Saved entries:
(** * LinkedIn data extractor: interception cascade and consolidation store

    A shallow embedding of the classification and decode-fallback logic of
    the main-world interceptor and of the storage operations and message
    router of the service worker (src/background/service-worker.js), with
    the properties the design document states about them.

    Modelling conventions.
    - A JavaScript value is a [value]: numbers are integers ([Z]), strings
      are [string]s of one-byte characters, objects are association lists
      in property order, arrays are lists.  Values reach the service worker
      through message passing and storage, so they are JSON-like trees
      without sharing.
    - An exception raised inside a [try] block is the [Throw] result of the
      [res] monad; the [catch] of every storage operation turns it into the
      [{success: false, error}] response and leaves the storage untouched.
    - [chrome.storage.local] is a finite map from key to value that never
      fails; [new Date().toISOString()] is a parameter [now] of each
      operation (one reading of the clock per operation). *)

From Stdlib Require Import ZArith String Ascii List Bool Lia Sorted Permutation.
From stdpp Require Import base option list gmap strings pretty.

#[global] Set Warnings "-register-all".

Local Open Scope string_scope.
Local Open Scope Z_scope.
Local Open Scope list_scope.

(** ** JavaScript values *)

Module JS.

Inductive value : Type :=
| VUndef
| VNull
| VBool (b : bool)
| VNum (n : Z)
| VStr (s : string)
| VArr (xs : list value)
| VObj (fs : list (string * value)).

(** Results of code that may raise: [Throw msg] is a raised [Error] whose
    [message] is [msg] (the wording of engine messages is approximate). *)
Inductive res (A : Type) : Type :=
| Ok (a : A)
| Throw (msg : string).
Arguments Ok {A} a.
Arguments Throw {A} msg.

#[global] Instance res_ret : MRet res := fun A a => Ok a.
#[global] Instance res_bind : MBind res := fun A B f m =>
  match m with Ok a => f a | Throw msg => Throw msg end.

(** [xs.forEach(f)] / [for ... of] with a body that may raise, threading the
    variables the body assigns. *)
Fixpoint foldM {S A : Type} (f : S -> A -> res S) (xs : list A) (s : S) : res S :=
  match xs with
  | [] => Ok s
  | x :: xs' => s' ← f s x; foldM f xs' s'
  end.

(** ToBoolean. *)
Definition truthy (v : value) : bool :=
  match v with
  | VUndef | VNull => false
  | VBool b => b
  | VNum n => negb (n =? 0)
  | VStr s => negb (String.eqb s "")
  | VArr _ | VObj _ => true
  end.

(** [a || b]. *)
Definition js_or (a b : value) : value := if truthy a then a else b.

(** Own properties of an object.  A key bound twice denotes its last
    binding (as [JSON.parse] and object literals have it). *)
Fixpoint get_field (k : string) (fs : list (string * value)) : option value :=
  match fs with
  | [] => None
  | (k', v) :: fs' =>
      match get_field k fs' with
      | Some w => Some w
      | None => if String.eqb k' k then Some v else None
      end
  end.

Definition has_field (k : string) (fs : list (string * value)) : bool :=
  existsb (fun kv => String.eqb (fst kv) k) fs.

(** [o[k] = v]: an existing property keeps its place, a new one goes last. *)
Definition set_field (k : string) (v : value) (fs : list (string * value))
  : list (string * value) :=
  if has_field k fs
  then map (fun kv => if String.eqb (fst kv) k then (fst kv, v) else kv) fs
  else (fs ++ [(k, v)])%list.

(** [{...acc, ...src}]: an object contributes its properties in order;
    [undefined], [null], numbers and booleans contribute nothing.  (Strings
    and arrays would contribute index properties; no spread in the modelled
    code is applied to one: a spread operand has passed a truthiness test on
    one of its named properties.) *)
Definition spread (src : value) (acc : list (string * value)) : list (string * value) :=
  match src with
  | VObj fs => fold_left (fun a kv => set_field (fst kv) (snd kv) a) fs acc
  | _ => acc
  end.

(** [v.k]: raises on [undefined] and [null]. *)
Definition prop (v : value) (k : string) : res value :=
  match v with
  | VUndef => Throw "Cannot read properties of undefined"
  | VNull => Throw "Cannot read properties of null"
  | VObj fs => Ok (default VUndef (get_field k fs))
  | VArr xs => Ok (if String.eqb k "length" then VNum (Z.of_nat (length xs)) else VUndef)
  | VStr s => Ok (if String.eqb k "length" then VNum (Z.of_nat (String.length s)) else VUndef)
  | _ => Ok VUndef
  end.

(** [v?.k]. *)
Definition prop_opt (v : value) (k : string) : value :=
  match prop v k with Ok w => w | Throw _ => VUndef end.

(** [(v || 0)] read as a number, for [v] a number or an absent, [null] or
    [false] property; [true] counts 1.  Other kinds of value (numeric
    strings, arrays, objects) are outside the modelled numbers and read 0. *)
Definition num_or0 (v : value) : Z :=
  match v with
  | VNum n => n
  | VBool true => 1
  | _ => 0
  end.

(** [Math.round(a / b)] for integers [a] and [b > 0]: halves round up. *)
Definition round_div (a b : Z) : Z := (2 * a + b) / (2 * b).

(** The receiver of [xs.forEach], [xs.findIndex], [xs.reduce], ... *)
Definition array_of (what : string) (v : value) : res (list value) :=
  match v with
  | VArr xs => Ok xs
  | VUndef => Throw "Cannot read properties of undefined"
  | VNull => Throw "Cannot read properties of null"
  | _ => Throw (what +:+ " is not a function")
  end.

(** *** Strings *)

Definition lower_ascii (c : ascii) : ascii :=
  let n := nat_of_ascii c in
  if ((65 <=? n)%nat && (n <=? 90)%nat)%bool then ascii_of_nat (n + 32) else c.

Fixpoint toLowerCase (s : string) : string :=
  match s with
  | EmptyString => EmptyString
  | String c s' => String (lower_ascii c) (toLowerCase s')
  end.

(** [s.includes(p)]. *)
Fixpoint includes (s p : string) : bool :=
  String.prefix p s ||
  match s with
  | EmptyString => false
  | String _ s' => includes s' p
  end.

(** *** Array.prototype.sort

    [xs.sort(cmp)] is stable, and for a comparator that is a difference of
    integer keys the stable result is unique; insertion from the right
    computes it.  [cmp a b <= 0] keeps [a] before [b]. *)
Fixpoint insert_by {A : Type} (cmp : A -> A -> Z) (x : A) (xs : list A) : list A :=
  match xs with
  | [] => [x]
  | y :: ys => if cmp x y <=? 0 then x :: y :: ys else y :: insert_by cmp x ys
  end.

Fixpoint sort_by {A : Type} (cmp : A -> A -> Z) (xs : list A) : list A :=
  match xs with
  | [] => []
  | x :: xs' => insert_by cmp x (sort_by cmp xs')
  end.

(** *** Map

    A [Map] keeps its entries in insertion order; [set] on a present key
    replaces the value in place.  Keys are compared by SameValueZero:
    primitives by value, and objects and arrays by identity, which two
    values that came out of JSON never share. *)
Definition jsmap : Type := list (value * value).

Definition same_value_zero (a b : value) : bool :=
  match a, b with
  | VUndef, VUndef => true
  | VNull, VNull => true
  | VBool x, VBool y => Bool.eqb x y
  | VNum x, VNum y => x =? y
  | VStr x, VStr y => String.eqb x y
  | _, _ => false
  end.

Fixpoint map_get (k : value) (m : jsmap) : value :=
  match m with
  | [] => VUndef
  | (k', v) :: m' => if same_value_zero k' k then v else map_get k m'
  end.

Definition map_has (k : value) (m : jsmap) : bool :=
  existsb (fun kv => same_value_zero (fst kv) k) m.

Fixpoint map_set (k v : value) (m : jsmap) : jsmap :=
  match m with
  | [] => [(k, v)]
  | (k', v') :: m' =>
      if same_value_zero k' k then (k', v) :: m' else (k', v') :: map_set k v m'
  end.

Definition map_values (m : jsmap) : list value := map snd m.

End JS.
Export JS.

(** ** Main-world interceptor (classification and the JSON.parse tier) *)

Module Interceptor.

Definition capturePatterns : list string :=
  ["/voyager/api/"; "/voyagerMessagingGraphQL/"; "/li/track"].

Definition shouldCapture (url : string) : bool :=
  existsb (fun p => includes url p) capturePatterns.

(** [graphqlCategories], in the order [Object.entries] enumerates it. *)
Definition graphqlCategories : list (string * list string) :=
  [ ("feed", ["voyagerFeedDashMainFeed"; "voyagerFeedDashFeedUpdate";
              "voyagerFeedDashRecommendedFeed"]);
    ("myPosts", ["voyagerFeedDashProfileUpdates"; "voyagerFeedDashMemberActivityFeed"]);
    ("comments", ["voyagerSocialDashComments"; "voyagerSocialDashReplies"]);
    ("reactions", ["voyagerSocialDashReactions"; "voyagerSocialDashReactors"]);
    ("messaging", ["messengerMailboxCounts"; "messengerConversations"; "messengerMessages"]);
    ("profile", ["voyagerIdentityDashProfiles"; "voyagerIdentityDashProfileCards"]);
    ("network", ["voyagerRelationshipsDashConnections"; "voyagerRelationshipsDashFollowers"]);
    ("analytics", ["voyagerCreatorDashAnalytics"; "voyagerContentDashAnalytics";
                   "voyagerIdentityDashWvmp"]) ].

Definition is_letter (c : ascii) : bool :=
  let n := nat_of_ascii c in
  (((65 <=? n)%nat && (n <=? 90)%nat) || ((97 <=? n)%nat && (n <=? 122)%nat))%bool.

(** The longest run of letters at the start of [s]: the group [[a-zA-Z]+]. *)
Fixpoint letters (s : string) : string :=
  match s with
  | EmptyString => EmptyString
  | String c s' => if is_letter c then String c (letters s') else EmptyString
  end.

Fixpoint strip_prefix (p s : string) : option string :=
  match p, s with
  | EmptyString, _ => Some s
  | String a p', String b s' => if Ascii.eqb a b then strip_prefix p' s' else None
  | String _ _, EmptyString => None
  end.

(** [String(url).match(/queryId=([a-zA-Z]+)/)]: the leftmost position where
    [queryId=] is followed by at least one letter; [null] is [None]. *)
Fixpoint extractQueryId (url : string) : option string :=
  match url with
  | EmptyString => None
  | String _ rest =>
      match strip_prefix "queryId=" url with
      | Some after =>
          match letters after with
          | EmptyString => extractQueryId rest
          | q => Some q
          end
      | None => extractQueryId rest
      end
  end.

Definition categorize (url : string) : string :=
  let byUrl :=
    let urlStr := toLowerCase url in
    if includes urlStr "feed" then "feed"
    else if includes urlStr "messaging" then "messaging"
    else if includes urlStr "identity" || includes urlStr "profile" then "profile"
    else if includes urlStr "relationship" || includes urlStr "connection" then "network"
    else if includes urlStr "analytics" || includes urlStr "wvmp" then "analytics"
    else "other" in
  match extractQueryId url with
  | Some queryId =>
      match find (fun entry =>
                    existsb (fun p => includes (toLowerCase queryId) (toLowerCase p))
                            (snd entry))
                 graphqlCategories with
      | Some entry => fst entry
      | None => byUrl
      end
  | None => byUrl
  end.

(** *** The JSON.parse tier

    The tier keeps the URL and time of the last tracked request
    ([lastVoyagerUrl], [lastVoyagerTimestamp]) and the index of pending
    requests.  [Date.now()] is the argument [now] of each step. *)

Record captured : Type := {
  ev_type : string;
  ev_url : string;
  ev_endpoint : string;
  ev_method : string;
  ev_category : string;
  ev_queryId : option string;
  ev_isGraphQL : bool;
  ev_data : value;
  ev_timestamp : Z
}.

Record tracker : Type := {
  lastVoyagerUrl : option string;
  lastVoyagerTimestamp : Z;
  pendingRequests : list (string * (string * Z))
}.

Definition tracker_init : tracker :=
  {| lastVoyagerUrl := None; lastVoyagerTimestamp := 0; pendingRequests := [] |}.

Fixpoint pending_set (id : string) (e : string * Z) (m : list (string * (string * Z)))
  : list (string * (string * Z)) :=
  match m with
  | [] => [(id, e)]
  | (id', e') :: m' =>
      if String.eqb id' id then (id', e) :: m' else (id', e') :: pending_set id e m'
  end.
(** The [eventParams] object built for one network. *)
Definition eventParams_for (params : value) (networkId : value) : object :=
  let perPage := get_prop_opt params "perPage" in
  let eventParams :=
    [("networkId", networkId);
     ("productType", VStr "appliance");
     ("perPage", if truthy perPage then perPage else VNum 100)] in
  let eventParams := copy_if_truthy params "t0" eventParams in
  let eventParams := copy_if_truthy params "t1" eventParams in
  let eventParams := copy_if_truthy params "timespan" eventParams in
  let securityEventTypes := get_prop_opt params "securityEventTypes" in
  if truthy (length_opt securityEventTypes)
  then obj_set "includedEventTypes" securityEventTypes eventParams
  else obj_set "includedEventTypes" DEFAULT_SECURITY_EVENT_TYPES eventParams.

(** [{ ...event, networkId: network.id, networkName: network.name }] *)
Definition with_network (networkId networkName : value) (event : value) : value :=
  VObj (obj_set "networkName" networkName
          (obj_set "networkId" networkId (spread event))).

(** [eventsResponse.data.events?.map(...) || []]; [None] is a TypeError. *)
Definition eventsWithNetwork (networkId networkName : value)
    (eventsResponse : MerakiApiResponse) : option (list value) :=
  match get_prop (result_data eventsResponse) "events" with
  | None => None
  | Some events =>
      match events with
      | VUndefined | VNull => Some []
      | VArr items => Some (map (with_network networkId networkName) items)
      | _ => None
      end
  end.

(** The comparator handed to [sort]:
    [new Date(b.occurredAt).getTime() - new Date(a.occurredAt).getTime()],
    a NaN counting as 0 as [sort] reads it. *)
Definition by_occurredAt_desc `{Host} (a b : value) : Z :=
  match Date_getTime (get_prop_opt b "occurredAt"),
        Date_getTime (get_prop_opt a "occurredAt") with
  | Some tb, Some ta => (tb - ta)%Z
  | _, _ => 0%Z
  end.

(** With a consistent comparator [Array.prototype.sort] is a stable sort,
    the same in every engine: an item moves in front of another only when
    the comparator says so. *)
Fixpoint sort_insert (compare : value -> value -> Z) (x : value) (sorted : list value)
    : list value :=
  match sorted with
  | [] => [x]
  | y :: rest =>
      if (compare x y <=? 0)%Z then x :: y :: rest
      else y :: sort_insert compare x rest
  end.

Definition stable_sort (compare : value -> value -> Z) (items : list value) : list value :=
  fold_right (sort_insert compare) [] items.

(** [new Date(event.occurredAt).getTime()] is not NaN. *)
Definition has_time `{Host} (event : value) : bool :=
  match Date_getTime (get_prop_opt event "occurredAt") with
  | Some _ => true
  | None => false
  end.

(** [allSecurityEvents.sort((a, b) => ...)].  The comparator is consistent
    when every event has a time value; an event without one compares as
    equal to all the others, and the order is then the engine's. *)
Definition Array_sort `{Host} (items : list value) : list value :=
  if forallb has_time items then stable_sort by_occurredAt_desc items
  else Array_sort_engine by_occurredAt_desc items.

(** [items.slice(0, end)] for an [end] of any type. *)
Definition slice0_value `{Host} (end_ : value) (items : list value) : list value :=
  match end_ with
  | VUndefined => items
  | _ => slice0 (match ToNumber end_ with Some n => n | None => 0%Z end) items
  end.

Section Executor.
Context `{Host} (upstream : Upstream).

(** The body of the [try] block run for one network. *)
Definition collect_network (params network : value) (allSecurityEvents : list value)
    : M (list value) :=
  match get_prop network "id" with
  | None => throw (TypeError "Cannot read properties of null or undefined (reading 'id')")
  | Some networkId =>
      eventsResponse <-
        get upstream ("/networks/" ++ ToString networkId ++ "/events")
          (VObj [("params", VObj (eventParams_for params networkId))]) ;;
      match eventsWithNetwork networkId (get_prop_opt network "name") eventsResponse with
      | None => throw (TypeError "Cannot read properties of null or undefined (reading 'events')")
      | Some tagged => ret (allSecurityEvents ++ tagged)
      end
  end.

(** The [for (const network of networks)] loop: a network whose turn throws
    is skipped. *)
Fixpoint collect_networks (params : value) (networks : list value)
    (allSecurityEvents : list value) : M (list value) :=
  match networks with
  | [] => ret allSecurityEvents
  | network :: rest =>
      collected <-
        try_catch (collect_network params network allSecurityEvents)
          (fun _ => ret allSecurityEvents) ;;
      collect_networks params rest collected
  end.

Problem statement = Proceeding from the line containing "match get_prop network" through the line containing "match eventsWithNetwork networkId", transcribe the lines above exactly, both end lines included.

Answer space =
  match get_prop network "id" with
  | None => throw (TypeError "Cannot read properties of null or undefined (reading 'id')")
  | Some networkId =>
      eventsResponse <-
        get upstream ("/networks/" ++ ToString networkId ++ "/events")
          (VObj [("params", VObj (eventParams_for params networkId))]) ;;
      match eventsWithNetwork networkId (get_prop_opt network "name") eventsResponse with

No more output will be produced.